Pero... ¿quién o qué es Delah?
Delah nace en 1971, en Marmolejo (Jaén),
un pueblecito de España, siendo el pequeño de tres
hermanos, un chico y una chica. Vivió en una casa de nivel
medio, con su padre, el hermano de su padre, a quien llaman cariñosamente "titi",
y con un regalo que la vida le hizo desde ya antes de nacer:
32 maravillosos años de su madre.
Actualmente vive en Jaén capital y trabaja
en un pueblo colindante, orgulloso de trabajar en algo que le
gusta.
Delah es un cantautor "intimo".
No tiene aspiraciones profesionales, de las que según él: "aunque
quisiera tampoco podría". Compone y escribe porque
es su medio de expresión favorito.
No mide los versos. No piensa si sus canciones
se parecen entre ellas en la música o letra. No controla
el tiempo que "debe" durar una canción. No se
preocupa de si se usan dos acordes o mil. Simplemente escribe
lo que siente. Canta lo que piensa. Dibuja sus pequeños
momentos con palabras.
Hacer reir es tan importante para él
como hacer sentir o hacer pensar. Pero no como un objetivo prefijado,
si no más bien como un regalo del que escucha.
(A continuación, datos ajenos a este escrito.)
(* ===== verification/Sbalance.v ===== *)
(** Sbalance: the load balancer of src/util/lib/sbalance.c and sbalance.h.

    A balancer is shared by its connections, so operations on a connection
    take and return both.  [arc4random] is an argument of the calls that may
    use it.  Floating point arithmetic and [drand48_r] are abstract operations
    of the class [Drand].  [None] is an access outside the service array or a
    generator that does not initialise. *)
From stdpp Require Import prelude list numbers sorting.
From Stdlib Require Import ZArith QArith Lia.
From S2P Require Import Prelude Rcycle.

Local Open Scope Z_scope.

(** The double operations of [sbalance_hash_init] and the generator state of
    [srand48_r] and [drand48_r]. *)
Class Drand (F G : Type) := {
  fzero : F;
  frecip : Z -> F;
  fadd : F -> F -> F;
  fdiv : F -> F -> F;
  fgt : F -> F -> bool;
  srand48 : Z -> G;
  drand48 : G -> F * G
}.

Inductive sbalance_strat := ST_SEQ | ST_RANDOM | ST_HASH.
#[export] Instance sbalance_strat_eq_dec : EqDecision sbalance_strat.
Proof. solve_decision. Defined.

Inductive sbalance_conn_status := SBCS_START | SBCS_FAIL | SBCS_TEMPFAIL.

Section Code.
Context {D C F G : Type} `{!Cycler C, !Drand F G}.

Record sb_service := mk_sb_service { cost : Z; tempfailcost : Z; data : D }.

Record sbalance := mk_sbalance {
  sb_retries : Z;
  sb_failcost : Z;
  sb_softfailcost : Z;
  sb_service_ : list sb_service;
  sb_strat : sbalance_strat;
  sb_refs : Z
}.

Record sbalance_connection := mk_sc {
  sc_retries : Z;
  sc_first : Z;
  sc_rc : C;
  sc_offs : Z;
  sc_last : Z
}.

(** The array and its length are kept together. *)
Definition sb_nserv (sb : sbalance) : Z := Z.of_nat (length (sb_service_ sb)).

Definition set_service (sb : sbalance) (s : list sb_service) : sbalance :=
  mk_sbalance (sb_retries sb) (sb_failcost sb) (sb_softfailcost sb) s (sb_strat sb) (sb_refs sb).

Definition set_refs (sb : sbalance) (n : Z) : sbalance :=
  mk_sbalance (sb_retries sb) (sb_failcost sb) (sb_softfailcost sb) (sb_service_ sb) (sb_strat sb) n.

Definition sbalance_create (retries failcost softfailcost : Z) (strat : sbalance_strat) : sbalance :=
  mk_sbalance retries failcost softfailcost [] strat 1.

Definition sbalance_retain (sb : sbalance) : sbalance := set_refs sb (i32 (sb_refs sb + 1)).

(** The balancer that is left, or the data handed to [free_f] when the last
    reference went away. *)
Definition sbalance_release (sb : sbalance) : sbalance + list D :=
  if 1 <? sb_refs sb then inl (set_refs sb (sb_refs sb - 1))
  else inr (map data (sb_service_ sb)).

Definition sbalance_add_serv (sb : sbalance) (c : Z) (d : D) : sbalance :=
  let c := if c =? 0 then 1 else c in
  set_service sb (sb_service_ sb ++ [mk_sb_service (u32 c) 0 d]).

Definition sbalance_seq_reinit (sb : sbalance) (sc : sbalance_connection) : sbalance_connection :=
  mk_sc (sc_retries sc) (i32 (sb_nserv sb)) (sc_rc sc) 0 (sc_last sc).

Definition sbalance_seq_init (sb : sbalance) (sc : sbalance_connection) : sbalance_connection :=
  let sc := sbalance_seq_reinit sb sc in
  mk_sc (i32 (sb_retries sb)) (sc_first sc) (sc_rc sc) (sc_offs sc) (sc_last sc).

Definition sbalance_seq_next (sc : sbalance_connection) : option (Z * sbalance_connection) :=
  Some (sc_offs sc, mk_sc (sc_retries sc) (sc_first sc) (sc_rc sc) (i32 (sc_offs sc + 1)) (sc_last sc)).

(** The weighted draw: service [i] replaces the pick with probability w / tw. *)
Fixpoint hash_pick (ss : list sb_service) (i pick : Z) (tw : F) (rd : G) : Z :=
  match ss with
  | [] => pick
  | s :: ss =>
    let w := frecip (if tempfailcost s =? 0 then cost s else tempfailcost s) in
    let tw := fadd tw w in
    let '(r, rd) := drand48 rd in
    hash_pick ss (i + 1) (if fgt (fdiv w tw) r then i else pick) tw rd
  end.

Definition sbalance_hash_init (sb : sbalance) (sc : sbalance_connection) (hash : Z) :
    sbalance_connection :=
  let pick := hash_pick (sb_service_ sb) 0 0 fzero (srand48 hash) in
  mk_sc (i32 (sb_retries sb)) 1 (sc_rc sc) (i32 pick) (sc_last sc).

Definition sbalance_rand_init (sb : sbalance) (sc : sbalance_connection) (arc4random : Z) :
    sbalance_connection :=
  sbalance_hash_init sb sc arc4random.

Definition sbalance_rand_reinit (sb : sbalance) (sc : sbalance_connection) (arc4random : Z) :
    option sbalance_connection :=
  rc ← cy_init (sc_rc sc) (sb_nserv sb) arc4random;
  Some (mk_sc (sc_retries sc) (i32 (sb_nserv sb)) rc (-1) (sc_last sc)).
(* ===== verification/Bconf.v ===== *)
(** Bconf: the configuration tree of src/vtree/lib/bconf.c and bconf.h.

    A node holds its key, its type, its value and its sub nodes in the order of
    the array; [n_star] says whether the star pointer is set, and then it points
    to the sub node with key "*".  The growth of the array is not modelled, nor
    are memory pools: the pool argument is NULL.  Pointers to nodes inside a tree
    become the index at each level, and an operation on such a pointer rewrites
    the path to it.  A binary value ([NODE_BIN]) belongs to the caller. *)
From stdpp Require Import prelude list numbers sorting.
From Stdlib Require Import ZArith Lia.
From S2P Require Import Prelude.

Local Open Scope Z_scope.
#[local] Set Warnings "-register-all".

Inductive node_type := NODE_NONE | NODE_VAL | NODE_LIST | NODE_BIN.

#[export] Instance node_type_eq_dec : EqDecision node_type.
Proof. solve_decision. Defined.

Inductive bconf_node := mk_node {
  n_key : list Z;
  n_type : node_type;
  n_value : option (list Z);
  n_star : bool;
  n_subs : list bconf_node
}.

(** How a value is given to [bconf_add_dataX]. *)
Inductive dup_mode := BCONF_REF | BCONF_DUP | BCONF_OWN.

#[export] Instance dup_mode_eq_dec : EqDecision dup_mode.
Proof. solve_decision. Defined.

(** * Comparing and searching keys *)

(** [node->key[i]] read as an unsigned character of a terminated string. *)
Definition hd0 (s : list Z) : Z := match s with [] => 0 | c :: _ => c end.

Fixpoint keycomp_loop (key substring : list Z) : Z :=
  match substring with
  | [] => hd0 key
  | s :: substring =>
    let res := hd0 key - s in
    if res =? 0 then keycomp_loop (tail key) substring else res
  end.

Definition keycomp (key substring : list Z) : Z :=
  if isdigit (hd0 key) && isdigit (hd0 substring) &&
     negb (Z.of_nat (length key) - Z.of_nat (length substring) =? 0)
  then Z.of_nat (length key) - Z.of_nat (length substring)
  else keycomp_loop key substring.

(** The binary search loop shared by [node_search] and [node_insert]: [inl i] is
    a node with the key, [inr no] the slot where it would go.  Every turn at
    least halves [ns], so [count] turns are enough; [None] is an access outside
    the array. *)
Fixpoint search_loop (fuel : nat) (subs : list bconf_node) (key : list Z) (no ns : Z) :
    option (Z + Z) :=
  if 0 <? ns then
    match fuel with
    | O => None
    | S fuel =>
      let even := if Z.even ns then 1 else 0 in
      let ns := ns / 2 in
      let i := no + ns in
      n ← subs !! Z.to_nat i;
      let res := keycomp (n_key n) key in
      if res =? 0 then Some (inl i)
      else if 0 <? res then search_loop fuel subs key no ns
      else search_loop fuel subs key (no + ns + 1) (ns - even)
    end
  else Some (inr no).

Definition search (subs : list bconf_node) (key : list Z) : option (Z + Z) :=
  search_loop (length subs) subs key 0 (Z.of_nat (length subs)).

Definition node_search (node : bconf_node) (key : list Z) : option (option nat) :=
  if decide (n_type node = NODE_LIST) then
    r ← search (n_subs node) key;
    Some (match r with inl i => Some (Z.to_nat i) | inr _ => None end)
  else Some None.

Definition star_key : list Z := [42].

(** [None] also stands for the exit on a duplicate key. *)
Definition node_insert (node n : bconf_node) : option (nat * bconf_node) :=
  r ← search (n_subs node) (n_key n);
  match r with
  | inl _ => None
  | inr no =>
    let i := Z.to_nat no in
    Some (i, mk_node (n_key node) NODE_LIST (n_value node)
               (bool_decide (n_key n = star_key) || n_star node)
               (take i (n_subs node) ++ n :: drop i (n_subs node)))
  end.

(** * Adding *)

Definition new_node (key : list Z) : bconf_node := mk_node key NODE_NONE None false [].

(** The result of a lookup that may add nodes: [Conflict] is the NULL return. *)
Inductive added (A : Type) := Conflict | Added (a : A).
Arguments Conflict {A}.
Arguments Added {A} a.

Definition is_list (n : bconf_node) : bool :=
  match n_type n with NODE_NONE | NODE_LIST => true | _ => false end.

(** The index of the sub node and the tree that contains it. *)
Definition bconf_get_node (node : bconf_node) (key : list Z) : option (added (nat * bconf_node)) :=
  if is_list node then
    r ← node_search node key;
    match r with
    | Some i => Some (Added (i, node))
    | None => a ← node_insert node (new_node key); Some (Added a)
    end
  else Some Conflict.

Definition set_sub (node : bconf_node) (i : nat) (c : bconf_node) : bconf_node :=
  mk_node (n_key node) (n_type node) (n_value node) (n_star node) (<[i := c]> (n_subs node)).

(** [bconf_lookup_addv] followed by an operation [f] on the node it returns. *)
Fixpoint bconf_lookup_addv {R} (node : bconf_node) (argv : list (list Z))
    (f : bconf_node -> option (R * bconf_node)) : option (added (R * bconf_node)) :=
  match argv with
  | [] => '(r, n) ← f node; Some (Added (r, n))
  | key :: argv =>
    a ← bconf_get_node node key;
    match a with
    | Conflict => Some Conflict
    | Added (i, node) =>
      c ← n_subs node !! i;
      a ← bconf_lookup_addv c argv f;
      match a with
      | Conflict => Some Conflict
      | Added (r, c) => Some (Added (r, set_sub node i c))
      end
    end
  end.

(** The parts of a key between dots; there is always at least one. *)
Fixpoint split_dots (s : list Z) : list (list Z) :=
  match s with
  | [] => [[]]
  | c :: s =>
    if c =? 46 then [] :: split_dots s
    else match split_dots s with
         | [] => [[c]]
         | p :: ps => (c :: p) :: ps
         end
  end.

Definition root_node : bconf_node := new_node [].

(** [*root] is allocated on first use. *)
Definition root_or_new (root : option bconf_node) : bconf_node := default root_node root.

Definition set_data (node : bconf_node) (t : node_type) (v : option (list Z)) : bconf_node :=
  mk_node (n_key node) t v (n_star node) (n_subs node).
Tremendamente despistado y olvidadizo hasta
con sus propias letras. Las contadas veces que actúa en
público, en cuyas actuaciones combina una especie de monólogos
no preparados y canciones, es habitual encontrarse con un tipo
bajo un foco que mira al público y rie lamentándose
de su mala cabeza. Aun hoy no sabemos si esas pausas están
o no preparadas. En cualquier caso, casi es un sello que lo identifica.
Y en sus palabras... "soy sólo un
tipo normal, un vampiro romántico, un loco que sonrie..."
Delah no es un tipo diferente. Deja que lo consideren
diferente aquellos que así lo piensen. Y vulgar aquellos
que así lo crean.
Su máxima... la libertad, en toda la
grandeza de la palabra. Su gran amor... la amistad.